WORK TO COMPLETE: Please output the entries below from the line that contains "Definition percent : ascii" through the final line, reproduced exactly and alone.

SUPPLIED DATA:
(** * Personal Library Manager: the data-access layer of [main.py]

    A shallow embedding of the store functions of
    [Personal Library Manager/personal-library/main.py]
    ([execute_query], [add_book_to_db], [get_all_books], [search_books],
    [delete_book], [get_statistics]) together with the part of the SQLite
    engine that their nine SQL statements exercise, and of the script
    around them: the add form, the search and library pages, the export to
    JSON and the backup of the database file.

    Conventions of the embedding.
    - Text is [string]; a character [ascii] stands for the Unicode code point
      of the same number (U+0000 .. U+00FF).  Python's [str.lower] is closed
      on that range, and the engine's BINARY collation (byte order of the
      UTF-8 encoding) coincides with code point order.
    - SQLite INTEGER values and Python ints are [Z].  The driver binds an
      int parameter only within the signed 64-bit range and raises
      [OverflowError] otherwise; the engine hands out rowids up to
      [2^63 - 1] and fails with [sqlite3.Error] once they are used up.
    - Python exceptions are outcomes: a computation returns a value or
      raises, and what is raised travels up to the caller unless an
      [except] clause of the source catches it.
    - A Python [dict] is an association list in insertion order.
    - The engine is SQLite as Python ships it: [LOWER] and [LIKE] fold the
      letters of ASCII only (no ICU extension), and [LIKE] reads its
      operands up to their first U+0000.
    - The backing file is the [database]; a storage fault ([sqlite3.Error]
      raised in the [try] block of [execute_query] by the environment:
      open, lock, input and output, engine limits other than the rowid
      limit) is decided by a schedule carried in the [world], one entry per
      call of [execute_query].  The notice shown by [st.error] belongs to
      the display and is left out.
    - [read_percentage] is a binary64 floating-point number, computed as
      the source computes it; counts below [2^53] convert exactly. *)

From Stdlib Require Import List String Ascii ZArith NArith Bool Lia.
From Stdlib Require Import Sorting.Sorted Sorting.Permutation.
From Stdlib Require Import DecimalString DecimalPos DecimalZ.
From Stdlib Require Import Floats.PrimFloat Floats.FloatOps Floats.SpecFloat.
From Stdlib Require Import Numbers.Cyclic.Int63.Uint63.
Import ListNotations.

Local Open Scope string_scope.
Local Open Scope Z_scope.

(* ================================================================== *)
(** * Text: case mapping and the LIKE operator *)
(* ================================================================== *)

Module Text.

(** Code point of a character. *)
Definition code (c : ascii) : N := N_of_ascii c.

Definition is_ascii (c : ascii) : bool := (code c <? 128)%N.

(** [A]..[Z]. *)
Definition ascii_upper (c : ascii) : bool :=
  ((65 <=? code c) && (code c <=? 90))%N.

(** Upper-case letters of U+0080..U+00FF: U+00C0..U+00DE except the
    multiplication sign U+00D7. *)
Definition latin1_upper (c : ascii) : bool :=
  ((192 <=? code c) && (code c <=? 222) && negb (code c =? 215))%N.

Definition shift32 (c : ascii) : ascii := ascii_of_N (code c + 32).

(** The engine's [sqlite3Tolower]: ASCII letters only. *)
Definition sqlite_tolower (c : ascii) : ascii :=
  if ascii_upper c then shift32 c else c.

(** One character of Python's [str.lower]. *)
Definition py_lower_char (c : ascii) : ascii :=
  if ascii_upper c || latin1_upper c then shift32 c else c.

Fixpoint map_string (f : ascii -> ascii) (s : string) : string :=
  match s with
  | EmptyString => EmptyString
  | String c s' => String (f c) (map_string f s')
  end.

(** Python: [s.lower()]. *)
Definition py_lower (s : string) : string := map_string py_lower_char s.

(** SQL: [LOWER(s)]. *)
Definition sql_lower (s : string) : string := map_string sqlite_tolower s.

(** Character comparison of the LIKE operator: equal code points, or two
    ASCII characters that agree after [sqlite3Tolower]. *)
Definition like_char (c c2 : ascii) : bool :=
  Ascii.eqb c c2
  || (is_ascii c && is_ascii c2
      && Ascii.eqb (sqlite_tolower c) (sqlite_tolower c2)).

Definition percent : ascii := "%"%char.
Definition underscore : ascii := "_"%char.

(** The engine's [patternCompare] for LIKE without ESCAPE clause, on the
    characters of its operands: [%] matches any run of characters, [_]
    exactly one character. *)
Fixpoint pattern_compare (pattern : string) : string -> bool :=
  match pattern with
  | EmptyString =>
      fun text => match text with EmptyString => true | _ => false end
  | String p rest =>
      if Ascii.eqb p percent then
        fix skip (text : string) : bool :=
          pattern_compare rest text
          || match text with
             | EmptyString => false
             | String _ text' => skip text'
             end
      else if Ascii.eqb p underscore then
        fun text =>
          match text with
          | EmptyString => false
          | String _ text' => pattern_compare rest text'
          end
      else
        fun text =>
          match text with
          | EmptyString => false
          | String c text' => like_char p c && pattern_compare rest text'
          end
  end.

REPLY TO THE TASK:
Definition percent : ascii := "%"%char.
Definition underscore : ascii := "_"%char.

(** The engine's [patternCompare] for LIKE without ESCAPE clause, on the
    characters of its operands: [%] matches any run of characters, [_]
    exactly one character. *)
Fixpoint pattern_compare (pattern : string) : string -> bool :=
  match pattern with
  | EmptyString =>
      fun text => match text with EmptyString => true | _ => false end
  | String p rest =>
      if Ascii.eqb p percent then
        fix skip (text : string) : bool :=
          pattern_compare rest text
          || match text with
             | EmptyString => false
             | String _ text' => skip text'
             end
      else if Ascii.eqb p underscore then
        fun text =>
          match text with
          | EmptyString => false
          | String _ text' => pattern_compare rest text'
          end
      else
        fun text =>
          match text with
          | EmptyString => false
          | String c text' => like_char p c && pattern_compare rest text'
          end
  end.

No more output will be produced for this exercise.